### WORK INSTRUCTION
Print, exactly as they appear in the listing below, the lines from the line with "dv_platform : str;" to the line with "(** A deleted", with both end lines kept.

++++++

(* ===== verification/Grants.v ===== *)
(** * Grants on folders and files: [crates/media/src/grants.rs],
      [apps/api/src/routes/media_grants.rs], the grant gate of [apps/api/src/routes/media.rs] and of
      [media_shares.rs], the table of migration 0047

    Rows that allow or deny four capabilities to a user, a group or a role on a folder or a file;
    the chain of a file through the tree of [Folders]; the resolution of a caller against it; and
    the gates that ask.  Audit entries, events and the labels of the screens are not modelled. *)

From S2P Require Import Prelude Folders.

Definition SUBJECT_KINDS : list str := [s!"user"; s!"group"; s!"role"].

(** ** Capabilities *)

Record capabilities := Capabilities { cap_read : bool; cap_write : bool; cap_delete : bool; cap_share : bool }.
#[export] Instance capabilities_eq_dec : EqDecision capabilities.
Proof. solve_decision. Defined.

Definition ALL : capabilities := Capabilities true true true true.
Definition NONE : capabilities := Capabilities false false false false.

(** A capability set as the function of its four bits. *)
Definition zip_caps (f : bool -> bool -> bool) (a b : capabilities) : capabilities :=
  Capabilities (f (cap_read a) (cap_read b)) (f (cap_write a) (cap_write b)) (f (cap_delete a) (cap_delete b)) (f (cap_share a) (cap_share b)).
Definition minus (a b : capabilities) : capabilities := zip_caps (fun x y => x && negb y) a b.
Definition union_caps (a b : capabilities) : capabilities := zip_caps orb a b.
Definition inter_caps (a b : capabilities) : capabilities := zip_caps andb a b.
Definition is_empty (a : capabilities) : bool := bool_decide (a = NONE).
Definition cap_labels (a : capabilities) : list str :=
  (if cap_read a then [s!"read"] else []) ++ (if cap_write a then [s!"write"] else [])
  ++ (if cap_delete a then [s!"delete"] else []) ++ (if cap_share a then [s!"share"] else []).

(** ** Rows *)

Inductive grant_target := TargetFolder (id : Z) | TargetFile (id : Z).
#[export] Instance grant_target_eq_dec : EqDecision grant_target.
Proof. solve_decision. Defined.
Definition target_columns (t : grant_target) : option Z * option Z :=
  match t with TargetFolder id => (Some id, None) | TargetFile id => (None, Some id) end.

Record grant := Grant {
  gr_id : Z;
  gr_folder_id : option Z;
  gr_media_id : option Z;
  gr_subject_kind : str;
  gr_subject_id : Z;
  gr_capabilities : capabilities;
  gr_effect : str;
  gr_created_by : option Z;
  gr_created_at : Z
}.
Definition is_deny (g : grant) : bool := str_eqb (gr_effect g) s!"deny".
Definition target_of (g : grant) : option grant_target :=
  match gr_folder_id g, gr_media_id g with
  | Some id, None => Some (TargetFolder id)
  | None, Some id => Some (TargetFile id)
  | _, _ => None
  end.
(* ===== verification/Sessions.v ===== *)
(** * Sessions and devices: [crates/identity/src/sessions.rs], [devices.rs], the cookies and the
      extractor of [apps/api/src/auth.rs], the session routes of [routes/iam_security.rs],
      [auth.rs] and [me.rs]

    The rows behind a sign-in: how one begins, who a token stands for, the three lifetimes, the
    ways a session ends, the devices it is attributed to, and the mark of a second proof.
    Instants are microseconds, as in [SignIn]; SHA-256 as hex text is a parameter.  Addresses,
    audit rows, events and the lists of the screens are not modelled. *)

From S2P Require Import Prelude Networks RateLimit AccountPolicy SignIn.

Definition SESSION_TTL_DAYS : Z := 30.
Definition SESSION_TTL_SECONDS : Z := SESSION_TTL_DAYS * 24 * 60 * 60.
Definition STEP_UP_WINDOW_MINUTES : Z := 10.
Definition TOKEN_BYTES : nat := 32.
Definition MAX_USER_AGENT_LENGTH : nat := 512.
Definition MAX_REASON_LENGTH : nat := 120.

Definition days (n : Z) : Z := n * 86400000000.

(** ** Rows *)

Record session := Session {
  se_id : Z;
  se_user_id : Z;
  se_token_hash : str;
  se_user_agent : option str;
  se_created_at : Z;
  se_expires_at : Z;
  se_last_seen_at : option Z;
  se_absolute_expires_at : option Z;
  se_device_id : option Z;
  se_auth_methods : list str;
  se_revoked_at : option Z;
  se_revoked_by : option Z;
  se_revoke_reason : option str;
  se_step_up_at : option Z
}.

#[export] Instance session_eq_dec : EqDecision session.
Proof. solve_decision. Defined.

Record device := Device {
  dv_id : Z;
  dv_user_id : Z;
  dv_fingerprint : str;
  dv_label : str;
  dv_platform : str;
  dv_browser : str;
  dv_last_seen_at : Z;
  dv_trusted_until : option Z;
  dv_revoked_at : option Z
}.

Record new_session := NewSession {
  nw_user_agent : option str;
  nw_device_id : option Z;
  nw_auth_methods : list str
}.

Inductive session_error := SessionDatabase | SessionNotFound | DeviceNotFound | CrossOrganization | StepUpRequired
  | BadTrustWindow | Unauthenticated | InvalidSession | InvalidToken.
#[export] Instance session_error_eq_dec : EqDecision session_error.
Proof. solve_decision. Defined.

Definition is_session (id : Z) (s : session) : bool := se_id s =? id.
Definition unrevoked (s : session) : bool := negb (is_given (se_revoked_at s)).

(** [revoked_at = now(), revoked_by, revoke_reason]. *)
Definition end_session (now : Z) (by_ : option Z) (reason : str) (s : session) : session :=
  Session (se_id s) (se_user_id s) (se_token_hash s) (se_user_agent s) (se_created_at s) (se_expires_at s) (se_last_seen_at s)
    (se_absolute_expires_at s) (se_device_id s) (se_auth_methods s) (Some now) by_ (Some reason) (se_step_up_at s).
Definition set_last_seen (now : Z) (s : session) : session :=
  Session (se_id s) (se_user_id s) (se_token_hash s) (se_user_agent s) (se_created_at s) (se_expires_at s) (Some now)
    (se_absolute_expires_at s) (se_device_id s) (se_auth_methods s) (se_revoked_at s) (se_revoked_by s) (se_revoke_reason s) (se_step_up_at s).
Definition set_step_up (now : Z) (s : session) : session :=
  Session (se_id s) (se_user_id s) (se_token_hash s) (se_user_agent s) (se_created_at s) (se_expires_at s) (se_last_seen_at s)
    (se_absolute_expires_at s) (se_device_id s) (se_auth_methods s) (se_revoked_at s) (se_revoked_by s) (se_revoke_reason s) (Some now).

(** ** The crate *)

Section Sessions.
Context (sha256_hex : str -> str).

Definition hash_token (token : str) : str := sha256_hex token.
(** A deleted machine is gone: after the deletion no token whatever authenticates as it, every live
    binding of it is revoked, and the accounts, keys and bindings of everybody else are as they were. *)
Theorem deleted_machine_is_gone (organization : option uuid) (account : uuid) (now : instant) (t t' : machine_tables) (n : nat) :
  delete_service_account organization account now t = (Ok n, t') ->
  (forall token now' a k, machine_authenticate sha256_hex token now' t' = Some (a, k) -> sa_id a <> account)
  /\ (forall r, r ∈ mt_bindings t' -> of_subject (ServiceAccount account) r = true -> unrevoked r = false)
  /\ (forall a, a ∈ mt_accounts t -> sa_id a <> account -> a ∈ mt_accounts t')
  /\ (forall k, k ∈ mt_keys t -> mk_account_id k <> account -> k ∈ mt_keys t')
  /\ (forall r, r ∈ mt_bindings t -> of_subject (ServiceAccount account) r = false -> r ∈ mt_bindings t').
Proof.
  unfold delete_service_account. destruct (find_account account t) as [a|] eqn:Ha; [|done]. destruct (negb _); [done|].
  unfold revoke_for_subject, delete_account. cbn [with_bindings mt_accounts mt_keys mt_bindings].
  destruct (existsb _ _); [|done]. intros [= _ <-]. cbn [mt_accounts mt_keys mt_bindings]. split_and!.
  - intros token now' b k H. apply machine_authenticate_some in H as (_ & Hb & _). apply find_account_id in Hb as [_ Hb].
    cbn [mt_accounts] in Hb. apply elem_of_filter_bool in Hb as [_ Hb%negb_true_iff%N.eqb_neq]. done.
  - unfold revoke_where. intros r (r1 & -> & (r2 & -> & _)%list_elem_of_fmap)%list_elem_of_fmap Hs. cbn beta in *.
    destruct (_ && _) eqn:E1; [done|]. by rewrite Hs in E1.
  - intros b Hb Hne. apply elem_of_filter_bool. split; [done|]. by apply negb_true_iff, N.eqb_neq.
  - intros k Hk Hne. apply elem_of_filter_bool. split; [done|]. by apply negb_true_iff, N.eqb_neq.
  - intros r Hr Hs. unfold revoke_where. apply list_elem_of_fmap. exists r. rewrite Hs. split; [done|].
    apply list_elem_of_fmap. exists r. by rewrite Hs.
Qed.
End Authenticated.

(** ** What the routes let through *)

Section Gaps.
Context `{J : JsonNumber} (sha256_hex lower : str -> str) (hex_ascii : forall s, Forall (fun c => (c < 128)%N) (sha256_hex s)).

Lemma create_account_ok id organization name description by_ pb now t a t' :
  create_account lower id organization name description by_ pb now t = Ok (a, t') ->
  t' = MachineTables (mt_accounts t ++ [a]) (mt_keys t) (mt_bindings t) /\ sa_id a = id /\ sa_organization_id a = organization
  /\ sa_disabled_at a = None /\ sa_expires_at a = None /\ forall b, b ∈ mt_accounts t -> sa_id b <> id.
Proof.
  unfold create_account. intros H. apply result_bind_ok in H as (name' & _ & H). apply refuse_ok in H as [E H]. apply refuse_ok in H as [_ [= <- <-]].
  split_and!; try done. intros b Hb. by apply (proj1 (existsb_none _ _) E), N.eqb_neq in Hb.
Qed.

(** Issuing a key asks for a fresh second proof, and making an account with its first key does not:
    the token that comes with a new account authenticates at once, while the route of keys refuses a
    second key of the same account to the same session. *)
Theorem first_key_needs_no_step_up (roles : role_store) (caller organization id key_id binding_id : uuid) (name description label : str)
    (ab pb sb : list N) (now : instant) (t t' : machine_tables) (a : service_account) (token : option str) :
  machines_ok t -> length pb = PREFIX_LENGTH -> length sb = SECRET_LENGTH ->
  create_service_account sha256_hex lower roles caller organization id key_id binding_id name description (Some label) None ab pb sb now t
    = (Ok (a, token), t') ->
  (exists tok k, token = Some tok /\ forall now', machine_authenticate sha256_hex tok now' t' = Some (a, k))
  /\ forall key_id' label' expires pb' sb',
       issue_service_account_key sha256_hex (Some organization) false key_id' id label' expires pb' sb' now t' = Err MachineStepUpRequired.
Proof.
  intros [Na Np Ho] Hpb Hsb. unfold create_service_account.
  destruct (create_account _ _ _ _ _ _ _ _ _) as [[a1 t1]|] eqn:Ec; [|done]. apply create_account_ok in Ec as (-> & Hid & Horg & Hd & He & Hn).
  destruct (issue_machine_key _ _ _ _ _ _ _ _ _) as [[[k tok] t2]|] eqn:Ei; [|done]. intros [= <- <- <-].
  apply issue_machine_key_ok in Ei as (a & Ha & Hacc & Hp & Hh & Hex & Hr & -> & -> & Hk).
  assert (forall i b, find_account i t = Some b -> find_account i (MachineTables (mt_accounts t ++ [a1]) (mt_keys t) (mt_bindings t)) = Some b) as Hold.
  { intros i b Hb. unfold find_account in *. cbn [mt_accounts]. by rewrite find_app, Hb. }
  assert (find_account id (MachineTables (mt_accounts t ++ [a1]) (mt_keys t) (mt_bindings t)) = Some a1) as Hfind.
  { apply find_unique; [apply elem_of_app; right; apply list_elem_of_here|by apply N.eqb_eq|].
    intros y [Hy| ->%list_elem_of_singleton]%elem_of_app E%N.eqb_eq; [by destruct (Hn y Hy)|done]. }
  rewrite Hfind in Ha. injection Ha as <-. split.
  - eexists _, k. split; [done|]. intros now'. rewrite (machine_authenticate_row sha256_hex hex_ascii _ _ _ a1 k (random_chars sb)).
    + unfold account_is_active_at, machine_key_is_active_at. by rewrite Hd, He, Hr, Hex.
    + split; cbn [mt_accounts mt_keys with_machine_keys]; rewrite ?fmap_app.
      * apply NoDup_snoc; [done|]. intros (b & E & Hb)%list_elem_of_fmap. destruct (Hn b Hb). congruence.
      * apply NoDup_snoc; [done|]. intros (k' & E & Hk')%list_elem_of_fmap. by destruct (Hk k' Hk').
      * intros k' [Hk'| ->%list_elem_of_singleton]%elem_of_app; [destruct (Ho k' Hk') as [b Hb]; exists b; by apply Hold|].
        exists a1. by rewrite Hacc, Hid.
    + apply elem_of_app. right. apply list_elem_of_here.
    + by rewrite Hacc, Hid.
    + rewrite Hp. by apply issued_token_splits.
    + done.
  - intros key_id' label' expires pb' sb'. unfold issue_service_account_key. unfold find_account in *. cbn [mt_accounts with_machine_keys] in *.
    rewrite Hfind. cbn [ok_or result_bind]. rewrite Horg. unfold same_organization. by rewrite N.eqb_refl.
Qed.
(* ===== verification/Approvals.v ===== *)
(** * Permission requests and the windows an approval grants: [crates/permissions/src/approvals.rs] and
      [apps/api/src/routes/iam_approvals.rs]

    Asking, deciding and lapsing, the generated role of a permission, and the binding an approval
    writes.  The check and the transaction of a decision are two steps here, since two approvers may be
    between them at once.  Instants are microseconds; generated ids are arguments.  Audit rows, events
    and the counts of the inbox are not modelled. *)

From S2P Require Import Prelude Json Roles Hierarchy Bindings Catalogue.

Definition MIN_GRANT_MINUTES : Z := 5.
Definition MAX_GRANT_MINUTES : Z := 43200.
Definition GRANT_ROLE_PRIORITY : Z := 100.
Definition window (m : Z) : Z := m * 60000000.

Inductive request_status := Pending | Approved | Rejected | Lapsed.
#[export] Instance request_status_eq_dec : EqDecision request_status.
Proof. solve_decision. Defined.
Definition request_status_str (s : request_status) : str :=
  match s with Pending => s!"pending" | Approved => s!"approved" | Rejected => s!"rejected" | Lapsed => s!"expired" end.

Record permission_request := PermissionRequest {
  rq_id : uuid;
  rq_organization_id : uuid;
  rq_requester_id : uuid;
  rq_permission_key : str;
  rq_resource_type : option str;
  rq_resource_id : option str;
  rq_justification : str;
  rq_status : request_status;
  rq_decided_by : option uuid;
  rq_decided_at : option instant;
  rq_decision_note : option str;
  rq_grant_minutes : option Z;
  rq_binding_id : option uuid;
  rq_created_at : instant
}.
#[export] Instance permission_request_eq_dec : EqDecision permission_request.
Proof. solve_decision. Defined.

Record new_request := NewRequest { nq_permission_key : str; nq_resource_type : option str; nq_resource_id : option str; nq_justification : str }.
Record approval_decision := ApprovalDecision { ad_approve : bool; ad_grant_minutes : option Z; ad_note : str }.

Inductive approval_error := UnknownKey (key : str) | LongJustification | UnknownResource (kind : str) | HalfResource | NoWindow | WindowRange
  | RequestNotFound | RequestAlreadyDecided | UnknownStatus | InvalidDecision | ApprovalCrossOrganization | ApprovalDatabase
  | ApprovalRole (e : permissions_error).

(** ** Asking *)

Definition resource_of (new : new_request) : result (option str * option str) approval_error :=
  match trim <$> nq_resource_type new, trim <$> nq_resource_id new with
  | Some kind, Some pattern =>
      if negb (str_eqb kind []) && negb (str_eqb pattern [])
      then refuse negb (str_eqb kind s!"path") with UnknownResource kind in Ok (Some kind, Some pattern)
      else Err HalfResource
  | None, None => Ok (None, None)
  | _, _ => Err HalfResource
  end.
Definition request (id organization requester : uuid) (now : instant) (new : new_request) (l : list permission_request) :
  result (permission_request * list permission_request) approval_error :=
  let key := trim (nq_permission_key new) in
  require is_known key else UnknownKey key in
  let justification := trim (nq_justification new) in
  refuse (500 <? length justification)%nat with LongJustification in
  let? resource := resource_of new in
  let r := PermissionRequest id organization requester key (fst resource) (snd resource) justification Pending None None None None None now in
  refuse existsb (fun r => rq_id r =? id)%N l with ApprovalDatabase in
  Ok (r, l ++ [r]).

(** ** The role of a permission *)

(** [last_dash] holds right after a separator. *)
Fixpoint sanitized (last_dash : bool) (s : str) : str :=
  match s with
  | [] => []
  | c :: s =>
      if is_ascii_lowercase c || is_ascii_digit c then c :: sanitized false s
      else if last_dash then sanitized true s else c!"-" :: sanitized true s
  end.
Definition grant_role_key (permission_key : str) : str := trim_end_by (N.eqb c!"-") (s!"grant-" ++ sanitized true permission_key).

++++++

### RESPONSE BELOW
  dv_platform : str;
  dv_browser : str;
  dv_last_seen_at : Z;
  dv_trusted_until : option Z;
  dv_revoked_at : option Z
}.

Record new_session := NewSession {
  nw_user_agent : option str;
  nw_device_id : option Z;
  nw_auth_methods : list str
}.

Inductive session_error := SessionDatabase | SessionNotFound | DeviceNotFound | CrossOrganization | StepUpRequired
  | BadTrustWindow | Unauthenticated | InvalidSession | InvalidToken.
#[export] Instance session_error_eq_dec : EqDecision session_error.
Proof. solve_decision. Defined.

Definition is_session (id : Z) (s : session) : bool := se_id s =? id.
Definition unrevoked (s : session) : bool := negb (is_given (se_revoked_at s)).

(** [revoked_at = now(), revoked_by, revoke_reason]. *)
Definition end_session (now : Z) (by_ : option Z) (reason : str) (s : session) : session :=
  Session (se_id s) (se_user_id s) (se_token_hash s) (se_user_agent s) (se_created_at s) (se_expires_at s) (se_last_seen_at s)
    (se_absolute_expires_at s) (se_device_id s) (se_auth_methods s) (Some now) by_ (Some reason) (se_step_up_at s).
Definition set_last_seen (now : Z) (s : session) : session :=
  Session (se_id s) (se_user_id s) (se_token_hash s) (se_user_agent s) (se_created_at s) (se_expires_at s) (Some now)
    (se_absolute_expires_at s) (se_device_id s) (se_auth_methods s) (se_revoked_at s) (se_revoked_by s) (se_revoke_reason s) (se_step_up_at s).
Definition set_step_up (now : Z) (s : session) : session :=
  Session (se_id s) (se_user_id s) (se_token_hash s) (se_user_agent s) (se_created_at s) (se_expires_at s) (se_last_seen_at s)
    (se_absolute_expires_at s) (se_device_id s) (se_auth_methods s) (se_revoked_at s) (se_revoked_by s) (se_revoke_reason s) (Some now).

(** ** The crate *)

Section Sessions.
Context (sha256_hex : str -> str).

Definition hash_token (token : str) : str := sha256_hex token.
(** A deleted machine is gone: after the deletion no token whatever authenticates as it, every live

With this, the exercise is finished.